Saved data entries:
********

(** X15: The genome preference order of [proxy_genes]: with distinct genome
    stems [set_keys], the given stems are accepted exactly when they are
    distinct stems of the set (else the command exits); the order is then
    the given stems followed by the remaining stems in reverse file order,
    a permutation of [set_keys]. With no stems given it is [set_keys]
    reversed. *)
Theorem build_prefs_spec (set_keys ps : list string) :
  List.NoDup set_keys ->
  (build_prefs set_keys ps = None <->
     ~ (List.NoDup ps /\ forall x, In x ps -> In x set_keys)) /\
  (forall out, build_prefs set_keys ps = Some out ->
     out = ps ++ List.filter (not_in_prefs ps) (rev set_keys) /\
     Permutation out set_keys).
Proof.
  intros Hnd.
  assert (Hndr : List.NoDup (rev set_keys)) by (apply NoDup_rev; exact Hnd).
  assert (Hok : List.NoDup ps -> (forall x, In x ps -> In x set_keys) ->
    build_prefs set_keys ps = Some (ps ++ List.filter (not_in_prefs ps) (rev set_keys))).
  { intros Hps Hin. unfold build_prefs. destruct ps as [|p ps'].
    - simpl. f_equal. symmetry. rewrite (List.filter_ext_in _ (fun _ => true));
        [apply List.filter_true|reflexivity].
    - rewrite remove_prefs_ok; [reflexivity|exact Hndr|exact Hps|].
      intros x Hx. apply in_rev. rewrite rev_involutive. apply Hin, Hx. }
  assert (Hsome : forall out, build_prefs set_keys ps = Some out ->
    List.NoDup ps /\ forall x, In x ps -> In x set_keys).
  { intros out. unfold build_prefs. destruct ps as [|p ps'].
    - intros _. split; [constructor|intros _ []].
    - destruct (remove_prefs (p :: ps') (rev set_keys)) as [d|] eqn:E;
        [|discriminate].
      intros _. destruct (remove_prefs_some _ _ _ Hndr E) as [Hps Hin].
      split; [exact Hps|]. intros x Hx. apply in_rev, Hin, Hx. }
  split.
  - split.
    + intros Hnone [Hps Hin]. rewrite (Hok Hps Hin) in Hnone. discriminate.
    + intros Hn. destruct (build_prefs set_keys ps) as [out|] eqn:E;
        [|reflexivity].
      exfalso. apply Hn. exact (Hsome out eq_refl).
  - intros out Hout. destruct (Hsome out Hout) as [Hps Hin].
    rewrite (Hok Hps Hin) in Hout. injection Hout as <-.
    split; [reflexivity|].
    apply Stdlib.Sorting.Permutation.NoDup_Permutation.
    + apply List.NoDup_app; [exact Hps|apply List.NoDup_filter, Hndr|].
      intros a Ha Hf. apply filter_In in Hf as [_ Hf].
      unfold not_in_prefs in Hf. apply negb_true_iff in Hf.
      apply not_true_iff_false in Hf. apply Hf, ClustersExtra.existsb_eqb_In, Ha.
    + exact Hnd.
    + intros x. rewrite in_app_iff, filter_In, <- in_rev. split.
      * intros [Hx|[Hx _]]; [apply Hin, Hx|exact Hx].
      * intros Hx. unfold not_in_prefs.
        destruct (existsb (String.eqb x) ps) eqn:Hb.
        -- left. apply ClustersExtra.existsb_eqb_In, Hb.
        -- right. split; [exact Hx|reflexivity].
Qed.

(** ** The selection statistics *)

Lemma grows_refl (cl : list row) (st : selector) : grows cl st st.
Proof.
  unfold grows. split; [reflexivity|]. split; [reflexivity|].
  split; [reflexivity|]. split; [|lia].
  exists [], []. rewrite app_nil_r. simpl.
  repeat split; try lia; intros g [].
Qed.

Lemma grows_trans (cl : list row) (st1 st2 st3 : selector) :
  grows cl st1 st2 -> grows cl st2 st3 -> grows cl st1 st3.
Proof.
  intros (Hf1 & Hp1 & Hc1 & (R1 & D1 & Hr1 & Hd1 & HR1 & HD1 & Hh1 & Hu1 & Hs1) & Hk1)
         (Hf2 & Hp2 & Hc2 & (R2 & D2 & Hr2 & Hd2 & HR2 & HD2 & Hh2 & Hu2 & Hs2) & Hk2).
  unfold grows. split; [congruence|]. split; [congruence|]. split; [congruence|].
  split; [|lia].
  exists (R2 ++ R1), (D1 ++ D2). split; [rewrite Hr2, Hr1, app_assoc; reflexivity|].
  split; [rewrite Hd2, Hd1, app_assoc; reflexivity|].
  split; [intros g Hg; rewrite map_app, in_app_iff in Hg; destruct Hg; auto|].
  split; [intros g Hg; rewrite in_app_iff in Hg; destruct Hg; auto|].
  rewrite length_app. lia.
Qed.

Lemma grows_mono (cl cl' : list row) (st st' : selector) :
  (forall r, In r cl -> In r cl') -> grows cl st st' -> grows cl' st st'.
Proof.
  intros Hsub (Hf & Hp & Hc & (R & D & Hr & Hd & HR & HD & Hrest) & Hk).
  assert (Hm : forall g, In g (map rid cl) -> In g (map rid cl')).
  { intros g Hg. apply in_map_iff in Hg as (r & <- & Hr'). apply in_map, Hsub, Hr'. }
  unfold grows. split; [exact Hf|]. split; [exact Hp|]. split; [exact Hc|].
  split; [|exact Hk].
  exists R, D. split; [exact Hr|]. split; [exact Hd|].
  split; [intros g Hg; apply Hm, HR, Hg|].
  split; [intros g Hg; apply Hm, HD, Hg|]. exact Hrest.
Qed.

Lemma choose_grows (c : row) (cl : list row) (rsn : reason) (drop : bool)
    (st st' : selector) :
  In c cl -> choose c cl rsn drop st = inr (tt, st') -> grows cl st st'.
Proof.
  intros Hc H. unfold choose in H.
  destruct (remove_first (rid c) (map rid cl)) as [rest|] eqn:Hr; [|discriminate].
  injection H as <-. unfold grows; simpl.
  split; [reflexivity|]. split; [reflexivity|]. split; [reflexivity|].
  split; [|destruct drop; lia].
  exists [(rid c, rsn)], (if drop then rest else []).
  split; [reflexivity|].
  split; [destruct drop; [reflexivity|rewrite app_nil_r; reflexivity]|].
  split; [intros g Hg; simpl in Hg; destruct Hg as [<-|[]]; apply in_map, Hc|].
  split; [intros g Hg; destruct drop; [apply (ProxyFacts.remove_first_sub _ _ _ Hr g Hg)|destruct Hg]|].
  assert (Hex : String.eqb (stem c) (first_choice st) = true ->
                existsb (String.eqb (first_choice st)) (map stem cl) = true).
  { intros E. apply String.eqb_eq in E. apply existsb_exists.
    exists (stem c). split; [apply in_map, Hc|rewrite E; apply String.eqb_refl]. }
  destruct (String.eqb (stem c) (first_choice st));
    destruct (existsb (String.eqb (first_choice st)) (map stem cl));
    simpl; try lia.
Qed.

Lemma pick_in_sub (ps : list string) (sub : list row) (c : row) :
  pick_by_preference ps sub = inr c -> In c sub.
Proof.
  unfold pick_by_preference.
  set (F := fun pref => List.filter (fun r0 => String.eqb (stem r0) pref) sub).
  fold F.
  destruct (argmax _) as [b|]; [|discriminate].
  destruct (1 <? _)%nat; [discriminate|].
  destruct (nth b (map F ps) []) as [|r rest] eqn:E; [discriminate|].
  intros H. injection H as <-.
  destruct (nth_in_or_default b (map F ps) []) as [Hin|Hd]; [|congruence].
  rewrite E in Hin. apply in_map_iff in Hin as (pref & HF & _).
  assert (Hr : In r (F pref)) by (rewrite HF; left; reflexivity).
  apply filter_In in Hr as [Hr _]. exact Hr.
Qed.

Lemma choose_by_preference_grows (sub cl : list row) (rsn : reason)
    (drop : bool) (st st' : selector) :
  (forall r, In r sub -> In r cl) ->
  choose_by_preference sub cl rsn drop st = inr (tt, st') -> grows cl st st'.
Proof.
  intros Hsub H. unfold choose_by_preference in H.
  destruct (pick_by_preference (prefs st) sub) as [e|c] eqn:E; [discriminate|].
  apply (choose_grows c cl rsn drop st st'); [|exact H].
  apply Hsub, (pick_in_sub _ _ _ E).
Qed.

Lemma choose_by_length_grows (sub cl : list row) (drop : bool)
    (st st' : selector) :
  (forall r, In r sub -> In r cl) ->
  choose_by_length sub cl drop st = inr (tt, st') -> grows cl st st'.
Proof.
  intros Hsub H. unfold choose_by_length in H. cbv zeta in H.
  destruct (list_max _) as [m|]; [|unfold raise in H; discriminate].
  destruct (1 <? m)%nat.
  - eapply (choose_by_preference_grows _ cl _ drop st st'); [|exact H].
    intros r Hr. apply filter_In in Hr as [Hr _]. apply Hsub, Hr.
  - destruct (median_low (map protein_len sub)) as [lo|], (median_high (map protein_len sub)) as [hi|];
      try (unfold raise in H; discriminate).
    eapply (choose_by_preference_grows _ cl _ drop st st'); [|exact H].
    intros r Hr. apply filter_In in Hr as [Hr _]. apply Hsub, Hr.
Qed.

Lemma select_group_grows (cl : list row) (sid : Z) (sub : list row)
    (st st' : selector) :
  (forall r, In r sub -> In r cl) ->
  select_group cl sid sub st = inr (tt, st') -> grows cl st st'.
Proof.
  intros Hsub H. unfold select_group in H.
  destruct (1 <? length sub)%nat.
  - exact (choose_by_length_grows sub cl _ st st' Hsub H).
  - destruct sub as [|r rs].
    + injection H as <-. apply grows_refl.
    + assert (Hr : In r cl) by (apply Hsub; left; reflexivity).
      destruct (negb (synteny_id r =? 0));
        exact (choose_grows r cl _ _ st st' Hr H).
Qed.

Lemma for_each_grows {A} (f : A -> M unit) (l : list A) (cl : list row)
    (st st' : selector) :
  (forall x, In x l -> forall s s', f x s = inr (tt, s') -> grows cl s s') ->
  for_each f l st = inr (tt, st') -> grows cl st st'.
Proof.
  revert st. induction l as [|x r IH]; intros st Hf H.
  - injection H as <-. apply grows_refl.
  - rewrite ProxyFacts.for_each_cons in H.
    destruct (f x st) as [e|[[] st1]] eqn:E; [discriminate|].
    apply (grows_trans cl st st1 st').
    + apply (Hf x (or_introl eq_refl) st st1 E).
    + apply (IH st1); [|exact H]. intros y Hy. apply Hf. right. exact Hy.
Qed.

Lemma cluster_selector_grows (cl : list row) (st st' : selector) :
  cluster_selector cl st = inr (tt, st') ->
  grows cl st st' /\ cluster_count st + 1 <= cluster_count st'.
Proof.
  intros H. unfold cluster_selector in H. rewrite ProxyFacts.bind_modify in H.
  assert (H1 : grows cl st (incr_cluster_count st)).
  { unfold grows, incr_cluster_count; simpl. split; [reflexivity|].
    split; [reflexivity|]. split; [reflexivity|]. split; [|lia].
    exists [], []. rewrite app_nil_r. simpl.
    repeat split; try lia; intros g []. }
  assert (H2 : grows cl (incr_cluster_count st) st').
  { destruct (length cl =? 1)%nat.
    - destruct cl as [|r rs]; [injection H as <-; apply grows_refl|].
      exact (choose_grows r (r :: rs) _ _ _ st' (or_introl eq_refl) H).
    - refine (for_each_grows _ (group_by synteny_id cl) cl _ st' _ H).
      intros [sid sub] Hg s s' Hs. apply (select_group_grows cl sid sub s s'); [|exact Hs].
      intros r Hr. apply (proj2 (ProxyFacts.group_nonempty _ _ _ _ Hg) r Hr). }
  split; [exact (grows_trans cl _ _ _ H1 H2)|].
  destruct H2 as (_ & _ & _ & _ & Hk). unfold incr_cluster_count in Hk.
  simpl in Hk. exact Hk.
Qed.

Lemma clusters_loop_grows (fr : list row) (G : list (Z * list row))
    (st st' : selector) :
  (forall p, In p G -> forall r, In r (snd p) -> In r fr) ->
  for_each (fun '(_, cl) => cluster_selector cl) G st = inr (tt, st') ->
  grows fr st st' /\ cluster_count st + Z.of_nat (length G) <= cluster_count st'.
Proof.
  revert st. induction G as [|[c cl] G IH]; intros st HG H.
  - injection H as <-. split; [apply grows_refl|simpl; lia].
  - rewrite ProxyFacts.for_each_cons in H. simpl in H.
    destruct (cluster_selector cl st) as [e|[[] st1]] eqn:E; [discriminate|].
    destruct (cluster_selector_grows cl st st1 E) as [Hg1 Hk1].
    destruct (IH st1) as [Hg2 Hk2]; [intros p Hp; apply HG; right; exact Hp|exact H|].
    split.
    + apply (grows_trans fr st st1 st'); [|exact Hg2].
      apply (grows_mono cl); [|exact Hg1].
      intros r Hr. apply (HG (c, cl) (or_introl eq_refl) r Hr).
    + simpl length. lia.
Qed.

********

BRIEF: Of all the entries above, retype exactly the lines from the line with "Lemma clusters_loop_grows (fr" to the line with "for_each (fun '(_, cl)", both included, and no others.

WRITTEN RESPONSE:
Lemma clusters_loop_grows (fr : list row) (G : list (Z * list row))
    (st st' : selector) :
  (forall p, In p G -> forall r, In r (snd p) -> In r fr) ->
  for_each (fun '(_, cl) => cluster_selector cl) G st = inr (tt, st') ->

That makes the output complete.